От Хай Сиси она никогда не запиралась. Он появлялся на пороге с важностью хозяина дома и, завидев меня, восседающего на единственном стуле, с мрачным видом усаживался на корточки.
Мы встречались у Мимозы почти ежедневно. Он приходил поздно: ведь ему нужно было задать корм лошадям, вычистить их, наладить упряжь. К его приходу я обычно уже успевал поесть. Сам не знаю почему, но, завидев его, я как-то весь съеживался, словно прятал в кармане ворованное и был застигнут на месте преступления.
Это очень угнетало меня. Стоило ему появиться на пороге, как я неудержимо краснел, а моя речистость исчезала без следа. Да и неприбранный стол — свидетель моего преступления — заставлял меня беспокойно ерзать.
В отличие от прочих деревенских женщин Мимоза не любила сплетен. Ей нравилось все фантастическое, лишенное малейшей связи с реальной жизнью; она заслушивалась преданиями и сказками. В эти минуты — обычно после ужина и до самого позднего вечера — она являла столь непривычный, далекий от простонародного вкус, что поневоле начинала казаться другим человеком — неужели это она днем за работой громко хохотала и переругивалась с товарками?! Она донимала меня просьбами рассказывать еще и еще. Я сделался настоящим сказителем, и было похоже, что своими историями я расплачиваюсь за стол. Мои рассказы будоражили ее воображение, она отдавалась мечтам. Человеку вообще свойственно фантазировать. Но как же трудно проникнуться чужими фантазиями! А Мимоза сопереживала и Гадкому утенку, и Золушке, и Русалочке, предавалась их мечтам, сочувствовала героям «Странных историй» Пу Сунлина[14]. Она едва знала грамоту, но душой откликалась на чужеземные и древние фантазии. Я вовсе не был умелым рассказчиком, не вдавался в детали, перескакивал с пятого на десятое, излагая только общий сюжет. Мимозе хватало воображения дорисовать подробности; она задавала толковые вопросы, а порой предлагала свои сюжетные ходы ничуть не хуже Пусунлиновых. Ей, никогда не видевшей моря, удавалось вообразить, как меняется его цвет, представить себе грохот волн: она взаправду слышала голоса сирен, увлекающих моряков своими песнями, верила, что мыши могут превращаться в лошадей. Она словно бы читала эти книги одну за другой. Я не уставал дивиться ей.

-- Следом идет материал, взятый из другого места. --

(* ===== verification/Task.v ===== *)
(** * Task: the domain model (src/src/database/Task.ts)

    The model class [Task] binds three columns of the [tasks] table to
    properties and carries the two business actions of the program.  Here
    a record of the class is a value of [Task.t]; an action is the pure
    function that its [update] callback applies to the record.  Running
    the action inside a write transaction is [Database.update]. *)

From S2P Require Import Prelude JsString.

(** ** The contract of the [@text] decorator

    [@text] is WatermelonDB's decorator for user text: its setter stores
    a normalised copy of what is assigned.  The program relies on one
    fact about it, that a trimmed string is stored as it is. *)
Class TextField : Type := {
  text_set : jsstring → jsstring;
  text_set_trimmed : ∀ s, trimmed s → text_set s = s;
}.

(** WatermelonDB's setter trims. *)
#[export] Program Instance text_trim : TextField := {| text_set := trim |}.
Next Obligation. apply trimmed_trim. Qed.

(** A plain field stores what it is given (the mock of TaskLogic.test.ts). *)
Program Definition text_raw : TextField := {| text_set := λ s, s |}.
Next Obligation. done. Qed.

Module Task.

(** ** Definitions *)

(** A record of the model class: the store-generated [id] and the columns
    bound by [@text('todo')], [@field('completed')] and
    [@text('attachment_uri')].  [None] is JavaScript's [null] in the
    optional column. *)
Record t : Type := mk {
  id : N;
  todo : jsstring;
  completed : bool;
  attachmentUri : option jsstring;
}.

#[global] Instance t_eq_dec : EqDecision t.
Proof. solve_decision. Defined.

(** [task.todo = v] *)
Definition set_todo `{TextField} (v : jsstring) (task : t) : t :=
  mk (id task) (text_set v) (completed task) (attachmentUri task).

(** [task.completed = v] *)
Definition set_completed (v : bool) (task : t) : t :=
  mk (id task) (todo task) v (attachmentUri task).

(** [task.attachmentUri = v] *)
Definition set_attachmentUri `{TextField} (v : jsstring) (task : t) : t :=
  mk (id task) (todo task) (completed task) (Some (text_set v)).

(** The callback of [toggleComplete]: [task.completed = !task.completed]. *)
Definition toggleComplete (task : t) : t :=
  set_completed (negb (completed task)) task.

(** The callback of [addAttachment(uri)]: [task.attachmentUri = uri]. *)
Definition addAttachment `{TextField} (uri : jsstring) (task : t) : t :=
  set_attachmentUri uri task.

(** The two actions the UI can trigger on a record. *)
Inductive Action : Type :=
| ToggleComplete
| AddAttachment (uri : jsstring).

Definition act `{TextField} (a : Action) (task : t) : t :=
  match a with
  | ToggleComplete => toggleComplete task
  | AddAttachment uri => addAttachment uri task
  end.

(** A record as the store may hold it: its title is trimmed and not
    empty. *)
Definition valid (task : t) : Prop :=
  trimmed (todo task) ∧ todo task ≠ [].

#[global] Instance valid_dec task : Decision (valid task).
Proof. unfold valid. apply _. Defined.

(** ** The life cycle of a record (specification, section 4.4)

    A record is [Pending] or [Completed], and independently has an
    attachment or not.  Toggling flips the first; attaching leads to
    [Attached], from which no action leaves. *)
Inductive Completion : Type := Pending | Completed.
Inductive Attachment : Type := NoAttachment | Attached.

Definition completion (task : t) : Completion :=
  if completed task then Completed else Pending.

Definition attachment (task : t) : Attachment :=
  match attachmentUri task with Some _ => Attached | None => NoAttachment end.

Inductive step : Completion * Attachment → Action → Completion * Attachment → Prop :=
| step_complete a : step (Pending, a) ToggleComplete (Completed, a)
| step_reopen a : step (Completed, a) ToggleComplete (Pending, a)
| step_attach c a uri : step (c, a) (AddAttachment uri) (c, Attached).

(** ** Lemmas *)

Section lemmas.
Context `{TextField}.
Implicit Types (task : t) (uri : jsstring) (a : Action).

Lemma toggleComplete_completed task :
  completed (toggleComplete task) = negb (completed task).
Proof. done. Qed.

Lemma toggleComplete_frame task :
  id (toggleComplete task) = id task ∧
  todo (toggleComplete task) = todo task ∧
  attachmentUri (toggleComplete task) = attachmentUri task.
Proof. done. Qed.

Lemma addAttachment_uri uri task :
  attachmentUri (addAttachment uri task) = Some (text_set uri).
Proof. done. Qed.

Lemma addAttachment_frame uri task :
  id (addAttachment uri task) = id task ∧
  todo (addAttachment uri task) = todo task ∧
  completed (addAttachment uri task) = completed task.
Proof. done. Qed.

(** Toggling twice gives the record back. *)
Lemma toggleComplete_involutive task :
  toggleComplete (toggleComplete task) = task.
Proof. by destruct task as [i s [] u]. Qed.

(** The second attachment replaces the first. *)
Lemma addAttachment_last_wins uri1 uri2 task :
  addAttachment uri2 (addAttachment uri1 task) = addAttachment uri2 task.
Proof. done. Qed.

(** The two actions write different columns: they commute. *)
Lemma toggle_attach_commute uri task :
  toggleComplete (addAttachment uri task) = addAttachment uri (toggleComplete task).
Proof. done. Qed.

Lemma act_id a task : id (act a task) = id task.
Proof. by destruct a. Qed.

Lemma act_todo a task : todo (act a task) = todo task.
Proof. by destruct a. Qed.

Lemma act_valid a task : valid task → valid (act a task).
Proof. unfold valid. by rewrite act_todo. Qed.

Lemma acts_todo (l : list Action) task : todo (foldl (flip act) task l) = todo task.
Proof.
  revert task. induction l as [|a l IH]; intros task; simpl; [done|].
  by rewrite IH, act_todo.
Qed.

Lemma set_todo_trim s task : todo (set_todo (trim s) task) = trim s.
Proof. simpl. apply text_set_trimmed, trim_trimmed. Qed.

End lemmas.

#[global] Hint Resolve act_valid : td.
#[global] Hint Rewrite @act_id @act_todo @acts_todo : td.

End Task.

(** ** Properties of the two actions *)

Section actions.
Context `{TextField}.
Implicit Types (task : Task.t) (uri : jsstring) (a : Task.Action).

(** Whatever actions run on a record, in whatever order, its id and
    its title stay what they were at creation. *)
Theorem actions_keep_identity (l : list Task.Action) task :
  Task.id (foldl (flip Task.act) task l) = Task.id task ∧
  Task.todo (foldl (flip Task.act) task l) = Task.todo task.
Proof.
  revert task. induction l as [|a l IH]; intros task; simpl; [done|].
  destruct (IH (Task.act a task)) as [-> ->].
  by rewrite Task.act_id, Task.act_todo.
Qed.

(** the actions implement the life cycle of the specification: each
    action on a record is a step of the state machine between the
    abstractions of the record before and after. *)
Theorem act_refines_step a task :
  Task.step (Task.completion task, Task.attachment task) a
            (Task.completion (Task.act a task), Task.attachment (Task.act a task)).
Proof.
  destruct a as [|uri], task as [i s [] u]; cbn; constructor.
Qed.

(** [Attached] is absorbing: once a record has an attachment, no
    sequence of actions removes it. *)
Theorem attached_forever (l : list Task.Action) task :
  Task.attachment task = Task.Attached →
  Task.attachment (foldl (flip Task.act) task l) = Task.Attached.
Proof.
  revert task. induction l as [|a l IH]; intros task Ht; simpl; [done|].
  apply IH. destruct a; [|done].
  by destruct task as [i s c [u|]].
Qed.

End actions.

Lemma attached_forever_witness :
  Task.attachment
    (foldl (flip Task.act) (Task.mk 1 (js "Buy milk") false (Some (js "file://a")))
       [Task.ToggleComplete; Task.AddAttachment (js "file://b"); Task.ToggleComplete])
  = Task.Attached.
Proof. apply (attached_forever (H := text_trim)). reflexivity. Defined.

(** ** Examples: the unit tests of TaskLogic.test.ts *)

Example test_toggle_once :
  Task.completed (Task.toggleComplete (Task.mk 1 (js "Aprender WatermelonDB") false None)) = true.
Proof. reflexivity. Qed.

Example test_attach_uri :
  Task.attachmentUri
    (Task.addAttachment (js "file://images/photo.jpg")
       (Task.mk 1 (js "Aprender WatermelonDB") false None))
  = Some (js "file://images/photo.jpg").
Proof. reflexivity. Qed.

(** With the trimming setter of WatermelonDB a reference that carries
    surrounding white space is stored without it. *)
Example attach_uri_is_trimmed :
  Task.attachmentUri
    (Task.addAttachment (js " file://a ") (Task.mk 1 (js "t") false None))
  = Some (js "file://a").
Proof. reflexivity. Qed.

Не то Хай Сиси. Он постоянно спорил со мной и выискивал неувязки в моих рассказах. По-звериному примостившись на полу, он, как лисица, навострял уши, покуда я, смущенный его присутствием, рассказывал, путаясь в трех фразах, а порою и вовсе комкая историю и сворачивая ее на середине, — казалось, он прислушивается к маленькому зверьку в лесу, облизывая в возбуждении губы. Едва я заканчивал рассказ, как он принимался громить вымысел и волшебство — так слон, ворвавшийся в Версальский дворец, крушил бы все, идя напролом.

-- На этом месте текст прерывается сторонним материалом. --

(** Two writers in a row on the same record act as the composition of
    their actions on that record. *)
Lemma perform_seq id a1 a2 db :
  NoDup (ids db) → id ∈ ids db →
  (perform true id a1 ≫= λ _, perform true id a2) db =
  (Ok tt, mk (alter_row id (Task.act a2 ∘ Task.act a1) <$> tasks db) (nextId db)).
Proof.
  intros Hnd Hid. rewrite prog_bind_unfold, perform_hit by done. cbn.
  rewrite perform_hit; unfold ids; cbn;
    rewrite ?(alter_rows_ids _ (Task.act_id a1)); [|done..].
  do 2 f_equal. rewrite <-list_fmap_compose. apply list_fmap_ext. intros _ row _.
  apply alter_row_compose, Task.act_id.
Qed.

Lemma alter_rows_titles id a (rows : list Task.t) :
  Task.todo <$> (alter_row id (Task.act a) <$> rows) = Task.todo <$> rows.
Proof.
  rewrite <-list_fmap_compose. apply list_fmap_ext. intros _ row _. simpl.
  unfold alter_row. case_decide; [apply Task.act_todo|done].
Qed.

Lemma alter_rows_valid id a (rows : list Task.t) :
  Forall Task.valid rows → Forall Task.valid (alter_row id (Task.act a) <$> rows).
Proof.
  intros Hv. apply Forall_fmap. eapply Forall_impl; [done|]. intros row Hrow.
  simpl. unfold alter_row. case_decide; [by apply Task.act_valid|done].
Qed.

— Ха! Станет дикая утка высиживать лебединое яйцо! — презрительно цедил он, не глядя на меня. Вообще смотрит он только на Мимозу. Я как бы читаю свои рассказы по радио: он слышит мой голос, но меня самого в комнате словно бы и нет. — Она что, ума лишилась, утка?! Да лебединое яйцо в чертову пропасть раз больше утиного! Окажись такое у нее в гнезде, она и не взгромоздится на него — улетит, и все!

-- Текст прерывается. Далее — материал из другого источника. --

(* ===== verification/Sync.v ===== *)
(** * Sync: the synchronisation service (src/src/services/SyncService.ts)

    [syncTaskFromApi] downloads the remote collection, reads the titles
    that the store already has, and creates, in one batch, a row for each
    remote item whose title is not blank and not among those titles.  An
    error on the way is logged and rethrown.

    [Sync.syncTaskFromApi] is that function.  Its inputs are the
    environment of one call ([Sync.Env]: the network and whether the
    read and the write meet a storage fault) and the store; its outputs
    are the result of the promise, the store afterwards and the lines
    written to the console.  [Sync.reconcile] is the reconciler that the
    specification describes; the last part of the file compares the two. *)

From S2P Require Import Prelude JsString Task Schema Database Fetch.

(** The interface [RemoteTask]: an item of the remote collection. *)
Module RemoteTask.

Record t : Type := mk {
  id : Z;
  todo : jsstring;
  completed : bool;
  userId : Z;
}.

#[global] Instance t_eq_dec : EqDecision t.
Proof. solve_decision. Defined.

End RemoteTask.

Module Sync.

(** ** Definitions *)

(** The decoded body, as far as the service reads it: [data.todos], which
    is [undefined] ([None]) when the body has no such member. *)
Record Data : Type := mkData {
  todos : option (list RemoteTask.t);
}.

(** The request of the service: the whole collection, [limit=0]. *)
Definition url : string := "https://dummyjson.com/todos?limit=0".

(** What one call meets: the network, and whether the read of the local
    rows and the batch succeed. *)
Record Env : Type := mkEnv {
  network : Fetch.Network Data;
  read_ok : bool;
  write_ok : bool;
}.

(** [new Set(localTasks.map(t => t.todo))] *)
Definition localTodoTexts (localTasks : list Task.t) : gset jsstring :=
  list_to_set (Task.todo <$> localTasks).

(** The predicate of the filter:
    [raw.todo && raw.todo.trim().length > 0 && !localTodoTexts.has(raw.todo)] *)
Definition keep (localTodoTexts : gset jsstring) (raw : RemoteTask.t) : bool :=
  truthy (RemoteTask.todo raw)
  && bool_decide (0 < length (trim (RemoteTask.todo raw)))
  && negb (bool_decide (RemoteTask.todo raw ∈ localTodoTexts)).

(** [apiTasks.filter(...)] *)
Definition tasksToCreate (localTodoTexts : gset jsstring) (apiTasks : list RemoteTask.t)
  : list RemoteTask.t :=
  filter (λ raw, keep localTodoTexts raw) apiTasks.

(** The callback of [prepareCreate]:
    [task.todo = raw.todo.trim(); task.completed = raw.completed]. *)
Definition builder `{TextField} (raw : RemoteTask.t) (task : Task.t) : Task.t :=
  Task.set_completed (RemoteTask.completed raw)
    (Task.set_todo (trim (RemoteTask.todo raw)) task).

(** [tasksToCreate.map(raw => tasksCollection.prepareCreate(...))]; the
    collection numbers the records from its next id. *)
Definition batchActions `{TextField} (nextId : N) (tasksToCreate : list RemoteTask.t)
  : list Database.Op :=
  imap (λ i raw, Database.Create
                   (Database.prepareCreate (builder raw) (nextId + N.of_nat i)))
       tasksToCreate.

(** The callback of [database.write]: filter, prepare, and one batch if
    there is anything to create.  Filtering [undefined] throws. *)
Definition writer `{TextField} (write_ok : bool)
    (apiTasks : option (list RemoteTask.t)) (localTodoTexts : gset jsstring)
  : prog Database.t unit :=
  match apiTasks with
  | None => throw TypeError
  | Some apiTasks =>
      db ← get;
      let actions := batchActions (Database.nextId db) (tasksToCreate localTodoTexts apiTasks) in
      if bool_decide (0 < length actions)
      then Database.batch write_ok actions
      else mret tt
  end.

(** Everything up to the write: the request, the decoding and the read
    of the local titles.  The store is only read. *)
Definition readPhase (env : Env)
  : prog Database.t (option (list RemoteTask.t) * gset jsstring) :=
  response ← lift (network env url);
  data ← lift (Fetch.json response);
  let apiTasks := todos data in
  localTasks ← Database.fetch (read_ok env) [];
  mret (apiTasks, localTodoTexts localTasks).

(** [await database.write(async () => { ... })] *)
Definition writePhase `{TextField} (env : Env)
    (r : option (list RemoteTask.t) * gset jsstring) : prog Database.t unit :=
  Database.write (writer (write_ok env) r.1 r.2).

(** The [try] block from the write on; its value is [apiTasks.length],
    which the log line prints. *)
Definition afterRead `{TextField} (env : Env)
    (r : option (list RemoteTask.t) * gset jsstring) : prog Database.t nat :=
  _ ← writePhase env r;
  match r.1 with
  | Some apiTasks => mret (length apiTasks)
  | None => throw TypeError
  end.

(** The [try] block. *)
Definition body `{TextField} (env : Env) : prog Database.t nat :=
  r ← readPhase env;
  afterRead env r.

(** The lines of the console. *)
Inductive LogEvent : Type :=
| SyncComplete (processed : nat)
| SyncServiceError (e : Error).

#[global] Instance LogEvent_eq_dec : EqDecision LogEvent.
Proof. solve_decision. Defined.

(** The outcome of a call: the promise, the store, the console. *)
Record Outcome : Type := mkOutcome {
  result_of : result unit;
  store : Database.t;
  console : list LogEvent;
}.

#[global] Instance Outcome_eq_dec : EqDecision Outcome.
Proof. solve_decision. Defined.

(** How the call settles once the [try] block has ended: the line of
    [console.log] after it, or the [catch] block, which logs the error
    and throws it again. *)
Definition settled (r : result nat * Database.t) : Outcome :=
  match r with
  | (Ok processed, db') => mkOutcome (Ok tt) db' [SyncComplete processed]
  | (Err e, db') => mkOutcome (Err e) db' [SyncServiceError e]
  end.

(** [export const syncTaskFromApi = async () => { try {...} catch {...} }] *)
Definition syncTaskFromApi `{TextField} (env : Env) (db : Database.t) : Outcome :=
  settled (body env db).

(** ** The creation set in closed form *)

(** A remote item that is created: its title is not blank and is not,
    as it stands, a local title. *)
Definition fresh_title (local : gset jsstring) (raw : RemoteTask.t) : Prop :=
  ¬ blank (RemoteTask.todo raw) ∧ RemoteTask.todo raw ∉ local.

#[global] Instance fresh_title_dec local raw : Decision (fresh_title local raw).
Proof. unfold fresh_title. apply _. Defined.

(** The row that an item becomes. *)
Definition row_of (id : N) (raw : RemoteTask.t) : Task.t :=
  Task.mk id (trim (RemoteTask.todo raw)) (RemoteTask.completed raw) None.

(** The rows that a write stages for [apiTasks], given the set of local
    titles that the pass has read and the next id of the collection. *)
Definition created_from (local : gset jsstring) (nextId : N)
    (apiTasks : list RemoteTask.t) : list Task.t :=
  imap (λ i raw, row_of (nextId + N.of_nat i) raw) (filter (fresh_title local) apiTasks).

(** The rows that a pass over [apiTasks] adds to [db], when nothing comes
    between its read and its write. *)
Definition created (db : Database.t) (apiTasks : list RemoteTask.t) : list Task.t :=
  created_from (localTodoTexts (Database.tasks db)) (Database.nextId db) apiTasks.

(** An environment without faults that serves [apiTasks]. *)
Definition healthy (apiTasks : list RemoteTask.t) : Env :=
  mkEnv (Fetch.serve (mkData (Some apiTasks))) true true.

(** ** The reconciler of the specification (section 4.2)

    For each remote item in order: skip it if its trimmed title is empty,
    or is a local title, or was staged earlier in the pass; otherwise
    stage the trimmed title with the remote flag. *)
Fixpoint reconcile (remoteItems : list RemoteTask.t) (seen : gset jsstring)
  : list (jsstring * bool) :=
  match remoteItems with
  | [] => []
  | raw :: rest =>
      let title := trim (RemoteTask.todo raw) in
      if bool_decide (title = []) || bool_decide (title ∈ seen)
      then reconcile rest seen
      else (title, RemoteTask.completed raw) :: reconcile rest ({[title]} ∪ seen)
  end.

(** What a row was staged as. *)
Definition staged (task : Task.t) : jsstring * bool :=
  (Task.todo task, Task.completed task).

(** The rows that [db'] has after those of [db]. *)
Definition added (db db' : Database.t) : list Task.t :=
  drop (length (Database.tasks db)) (Database.tasks db').

(** The two ways a call ends. *)
Definition failed (e : Error) (db : Database.t) : Outcome :=
  mkOutcome (Err e) db [SyncServiceError e].

Definition completed (processed : nat) (db : Database.t) : Outcome :=
  mkOutcome (Ok tt) db [SyncComplete processed].

(** The store with new rows appended. *)
Definition append (db : Database.t) (new : list Task.t) : Database.t :=
  Database.mk (Database.tasks db ++ new) (Database.nextId db + N.of_nat (length new)).

(** The outcome of a call, path by path. *)
Definition outcome_of (env : Env) (db : Database.t) : Outcome :=
  match network env url with
  | Err e => failed e db
  | Ok response =>
      match Fetch.json response with
      | Err e => failed e db
      | Ok data =>
          if read_ok env then
            match todos data with
            | None => failed TypeError db
            | Some apiTasks =>
                let new := created db apiTasks in
                if decide (new = []) then completed (length apiTasks) db
                else if write_ok env then completed (length apiTasks) (append db new)
                else failed StoreWriteError db
            end
          else failed StoreReadError db
      end
  end.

— Ври больше! Золотая карета! — издевался он, послушав «Золушку».— Да кто станет делать карету из золота?! Это же разорит восемь поколений! Мне голову не заморочить — какие, спрашивается, кони попрут с места эту золотую колымагу! А? Вот такусенький слиток золота, — он чуть развел два пальца, — на сколько потянет? А тут — карета!
Пожалуй, еще более едкими оказались его комментарии к «Русалочке»: «Подумать только — женщина с рыбьим хвостом! И откуда, интересно, он у нее растет, а? И как там у них мужчин от женщин отличают? И как дети родятся? Знать, у тебя просто язык без костей!»